[Stored dataset items]
###

Lemma Grants_live v gs v' :
  Grants v = (Ok gs, v') ->
  gs = List.filter (fun g => After (AsTime (gr_expires_at g)) (vault_now v)) (v_grants v) /\
  v_grants v' = gs.
Proof.
  unfold Grants, vault_now. vault_run.
  set (p := fun g => After (AsTime (gr_expires_at g)) (v_clock v (v_ticks v))).
  fold p. destruct (existsb _ _) eqn:Hex; vault_run.
  - destruct (v_disk v (v_writes v)); [done|]. by intros [= <- <-].
  - intros [= <- <-]. split; [done|]. cbn. symmetry. by apply filter_all.
Qed.

Lemma AddGrant_held g v v' : AddGrant g v = (None, v') -> v_grants v' = v_grants v ++ [g].
Proof. unfold AddGrant. vault_run. by intros [= _ <-]. Qed.

Lemma ReplaceGrant_held g v v' :
  ReplaceGrant g v = (None, v') ->
  exists l1 x l2, v_grants v = l1 ++ x :: l2 /\ gr_grant_id x = gr_grant_id g /\
    Forall (fun y => gr_grant_id y <> gr_grant_id g) l1 /\
    v_grants v' = l1 ++ set_grant_uses (gr_use_count x) (gr_recent_uses x) g :: l2.
Proof.
  unfold ReplaceGrant. vault_run. destruct (update_first _ _ _) as [l|] eqn:Hup; [|done].
  vault_run. intros [= _ <-].
  apply update_first_Some in Hup as (l1 & x & l2 & -> & Hf & Hx & ->).
  exists l1, x, l2. unfold has_grant_id in *. bool_prop. split_and!; try done.
  eapply Forall_impl; [exact Hf|]. cbn. intros y Hy. by bool_prop.
Qed.

Lemma promise_of_file_use g use : promise_of (file_use g use) = promise_of g.
Proof. unfold file_use. by destruct (hasUse _ _). Qed.

Lemma record_use_promises acc use :
  map promise_of (record_use acc use).1 = map promise_of acc.1.
Proof.
  destruct acc as [grants changed]. unfold record_use.
  destruct (find_first _ grants); [|done]. destruct (hasUse _ _); [done|]. cbn [fst].
  apply update_first_default_map. intros x. apply promise_of_file_use.
Qed.

Lemma record_uses_promises us acc :
  map promise_of (foldl record_use acc us).1 = map promise_of acc.1.
Proof.
  revert acc. induction us as [|x us IH]; intros acc; [done|]. cbn [foldl].
  by rewrite IH, record_use_promises.
Qed.

Lemma record_uses_ids us acc :
  map gr_grant_id (foldl record_use acc us).1 = map gr_grant_id acc.1.
Proof.
  pose proof (f_equal (map (fun p => p.1.1.1)) (record_uses_promises us acc)) as Hp.
  by rewrite !map_map in Hp.
Qed.

Lemma RecordGrantUses_promises us v :
  map promise_of (v_grants (RecordGrantUses us v).2) = map promise_of (v_grants v).
Proof.
  unfold RecordGrantUses. destruct us as [|u us]; [done|]. vault_run.
  pose proof (record_uses_promises (u :: us) (v_grants v, false)) as Hfold.
  destruct (foldl _ _ _) as [grants changed]. cbn [fst] in Hfold.
  destruct changed; vault_run; [exact Hfold|done].
Qed.

Lemma vault_Grants_law v gs v' :
  Grants v = (Ok gs, v') ->
  gs = List.filter (fun g => After (AsTime (gr_expires_at g)) (vault_now v)) (v_grants v) /\
  (forall g, g ∈ gs -> g ∈ v_grants v').
Proof. intros H. apply Grants_live in H as [-> Hv']. split; [done|]. intros g. by rewrite Hv'. Qed.

#[export] Instance vault_keeps_grants : GrantStoreLaws vault := {|
  st_held := v_grants;
  st_now := vault_now;
  st_Grants_live := vault_Grants_law;
  st_AddGrant_held := AddGrant_held;
  st_ReplaceGrant_held := ReplaceGrant_held;
  st_RecordGrantUses_promises := RecordGrantUses_promises
|}.

(** ** Runs of the store *)

(** Everything that can happen to the document, one operation at a time: each
    operation of the store, and the pairings and keys changing under it. *)
Inductive vault_op :=
| OpNow
| OpGrants
| OpAddGrant (g : Grant)
| OpRevokeGrant (id : string)
| OpReplaceGrant (g : Grant)
| OpMarkRevokePending (id : string) (at_ : time)
| OpRecordGrantUses (uses : list GrantUse)
| OpNoteEndorsementReach (id : string) (told unreached : list string)
| OpDelegations
| OpAddDelegation (signed : option SignedDelegation) (d : Delegation)
| OpDropDelegations (ids : list string)
| OpDropDelegationsFrom (approver : string)
| OpRecordDelegationUse (use : GrantUse)
| OpAcknowledgeUses (ids : list string)
| OpEndorsements
| OpAddEndorsement (signed : option SignedEndorsement) (e : Endorsement) (published : bool)
| OpDropEndorsementsFrom (issuer : string)
| OpDropEndorsementsAbout (requester : string)
| OpDropEndorsementsForKey (fingerprint : string)
| OpRecordEndorsementUse (use : GrantUse)
| OpAcknowledgeEndorsementUses (ids : list string)
| OpRetractions
| OpAddRetraction (signed : option SignedRetraction) (r : Retraction)
| OpNoteGossiped (id peer : string)
| OpPeers (peers : list TrustRecord)
| OpKeys (keys : list string).

Definition with_surroundings (peers : list TrustRecord) (keys : list string) (v : vault) : vault :=
  mk_vault (v_grants v) (v_held_delegations v) (v_held_endorsements v) (v_retractions v)
    peers keys (v_clock v) (v_ticks v) (v_disk v) (v_writes v).

(** Unfold one operation and case on what it branches on. *)
Ltac step_cases :=
  unfold Grants, AddGrant, RevokeGrant, revoke, ReplaceGrant, MarkRevokePending, RecordGrantUses,
    NoteEndorsementReach, Delegations, liveDelegations, AddDelegation, DropDelegations,
    DropDelegationsFrom, DropDelegations_if, RecordDelegationUse, AcknowledgeUses,
    Endorsements, liveEndorsements, AddEndorsement, retractionIndex, DropEndorsementsFrom,
    DropEndorsementsAbout, DropEndorsementsForKey, dropEndorsements, RecordEndorsementUse,
    AcknowledgeEndorsementUses, Retractions, AddRetraction, NoteGossiped, with_surroundings;
  repeat (vault_run; match goal with
    | |- context [match ?x with _ => _ end] =>
        lazymatch x with
        | context [match _ with _ => _ end] => fail
        | _ => let E := fresh "E" in destruct x eqn:E
        end
    end); vault_run.

Section Runs.
Context `{Unicode}.

Definition vault_step (v : vault) (o : vault_op) : vault :=
  match o with
  | OpNow => (Now v).2
  | OpGrants => (Grants v).2
  | OpAddGrant g => (AddGrant g v).2
  | OpRevokeGrant id => (RevokeGrant id v).2
  | OpReplaceGrant g => (ReplaceGrant g v).2
  | OpMarkRevokePending id at_ => (MarkRevokePending id at_ v).2
  | OpRecordGrantUses uses => (RecordGrantUses uses v).2
  | OpNoteEndorsementReach id told unreached => (NoteEndorsementReach id told unreached v).2
  | OpDelegations => (Delegations v).2
  | OpAddDelegation signed d => (AddDelegation signed d v).2
  | OpDropDelegations ids => (DropDelegations ids v).2
  | OpDropDelegationsFrom a => (DropDelegationsFrom a v).2
  | OpRecordDelegationUse use => (RecordDelegationUse use v).2
  | OpAcknowledgeUses ids => (AcknowledgeUses ids v).2
  | OpEndorsements => (Endorsements v).2
  | OpAddEndorsement signed e published => (AddEndorsement signed e published v).2
  | OpDropEndorsementsFrom i => (DropEndorsementsFrom i v).2
  | OpDropEndorsementsAbout r => (DropEndorsementsAbout r v).2
  | OpDropEndorsementsForKey k => (DropEndorsementsForKey k v).2
  | OpRecordEndorsementUse use => (RecordEndorsementUse use v).2
  | OpAcknowledgeEndorsementUses ids => (AcknowledgeEndorsementUses ids v).2
  | OpRetractions => (Retractions v).2
  | OpAddRetraction signed r => (AddRetraction signed r v).2
  | OpNoteGossiped id peer => (NoteGossiped id peer v).2
  | OpPeers peers => with_surroundings peers (v_keys v) v
  | OpKeys keys => with_surroundings (v_peers v) keys v
  end.

Definition vault_run_ops (v : vault) (os : list vault_op) : vault := foldl vault_step v os.

Lemma step_clock v o :
  v_clock (vault_step v o) = v_clock v /\ (v_ticks v <= v_ticks (vault_step v o))%nat.
Proof. destruct o; cbn [vault_step]; step_cases; (split; [reflexivity|lia]). Qed.

Lemma run_clock v os :
  v_clock (vault_run_ops v os) = v_clock v /\ (v_ticks v <= v_ticks (vault_run_ops v os))%nat.
Proof.
  revert v. induction os as [|o os IH]; intros v; [done|].
  change (vault_run_ops v (o :: os)) with (vault_run_ops (vault_step v o) os).
  destruct (IH (vault_step v o)) as [-> Hle]. destruct (step_clock v o) as [-> Hle']. split; [done|lia].
Qed.

(** *** Retractions *)

(** The retraction is on file, and nothing held is covered by it. *)
Definition in_force (r : Retraction) (v : vault) : Prop :=
  Exists (fun h => kr_retraction h = Some r) (v_retractions v) /\
  Forall (fun h => retractionCovers (Some r) (ke_endorsement h) = false) (v_held_endorsements v).

(** No reading of the clock so far has reached the end of a retraction. *)
Definition still_remembered (r : Retraction) (v : vault) : Prop :=
  forall n, (n < v_ticks v)%nat -> v_clock v n < AsTime (rt_remember_until r).

Lemma still_remembered_before r v os :
  still_remembered r (vault_run_ops v os) -> still_remembered r v.
Proof.
  intros Hs n Hn. destruct (run_clock v os) as [Hc Hle]. rewrite <- Hc. apply Hs. lia.
Qed.

Lemma remembered_Exists r now l :
  now < AsTime (rt_remember_until r) ->
  Exists (fun h => kr_retraction h = Some r) l ->
  Exists (fun h => kr_retraction h = Some r) (List.filter (remembered now) l).
Proof.
  intros Hn (h & Hin & Hh)%Exists_exists. apply Exists_exists. exists h. split; [|done].
  apply elem_of_filter_bool. split; [done|]. unfold remembered. rewrite Hh. cbn.
  by apply After_spec.
Qed.

Lemma covered_by_index r now l e :
  now < AsTime (rt_remember_until r) ->
  Exists (fun h => kr_retraction h = Some r) l -> retractionCovers (Some r) e = true ->
  retractions_cover (map kr_retraction (List.filter (remembered now) l)) e = true.
Proof.
  intros Hn Hl Hc. apply (remembered_Exists r now) in Hl; [|exact Hn].
  apply Exists_exists in Hl as (h & Hin & Hh).
  unfold retractions_cover. apply existsb_elem. exists (Some r). split; [|done].
  apply list_elem_of_fmap. by exists h.
Qed.

Lemma endorsement_fold_kept signed e published now (same : HeldEndorsement -> bool) all :
  ke_endorsement (foldl (fun held existing =>
    if same existing
    then mk_HeldEndorsement (ke_signed held) (ke_endorsement held) (ke_received_at held)
           (ke_published held || ke_published existing)
           (ke_unreported_uses existing) (ke_use_count existing)
    else held) (mk_HeldEndorsement signed (Some e) now published [] 0) all) = Some e.
Proof.
  assert (forall h0, ke_endorsement h0 = Some e -> ke_endorsement (foldl (fun held existing =>
    if same existing
    then mk_HeldEndorsement (ke_signed held) (ke_endorsement held) (ke_received_at held)
           (ke_published held || ke_published existing)
           (ke_unreported_uses existing) (ke_use_count existing)
    else held) h0 all) = Some e) as Hf; [|by apply Hf].
  induction all as [|x all IH]; intros h0 Hh0; [done|]. cbn. apply IH. by destruct (same x).
Qed.

(** An endorsement a remembered retraction covers is refused, and the
    document is left alone. *)
Lemma AddEndorsement_retracted r signed e published v :
  Exists (fun h => kr_retraction h = Some r) (v_retractions v) ->
  vault_now v < AsTime (rt_remember_until r) ->
  retractionCovers (Some r) (Some e) = true ->
  exists err, (AddEndorsement signed e published v).1 = Some err /\
    errors_Is err ErrRetracted = true /\
    v_held_endorsements (AddEndorsement signed e published v).2 = v_held_endorsements v.
Proof.
  intros Hex Hn Hc. unfold AddEndorsement, retractionIndex. vault_run.
  rewrite (covered_by_index r) by done. vault_run. eexists. split_and!; [done|reflexivity|done].
Qed.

###

The task
Show all lines above containing "OpAcknowledgeUses".

Answer section
| OpAcknowledgeUses (ids : list string)
  | OpAcknowledgeUses ids => (AcknowledgeUses ids v).2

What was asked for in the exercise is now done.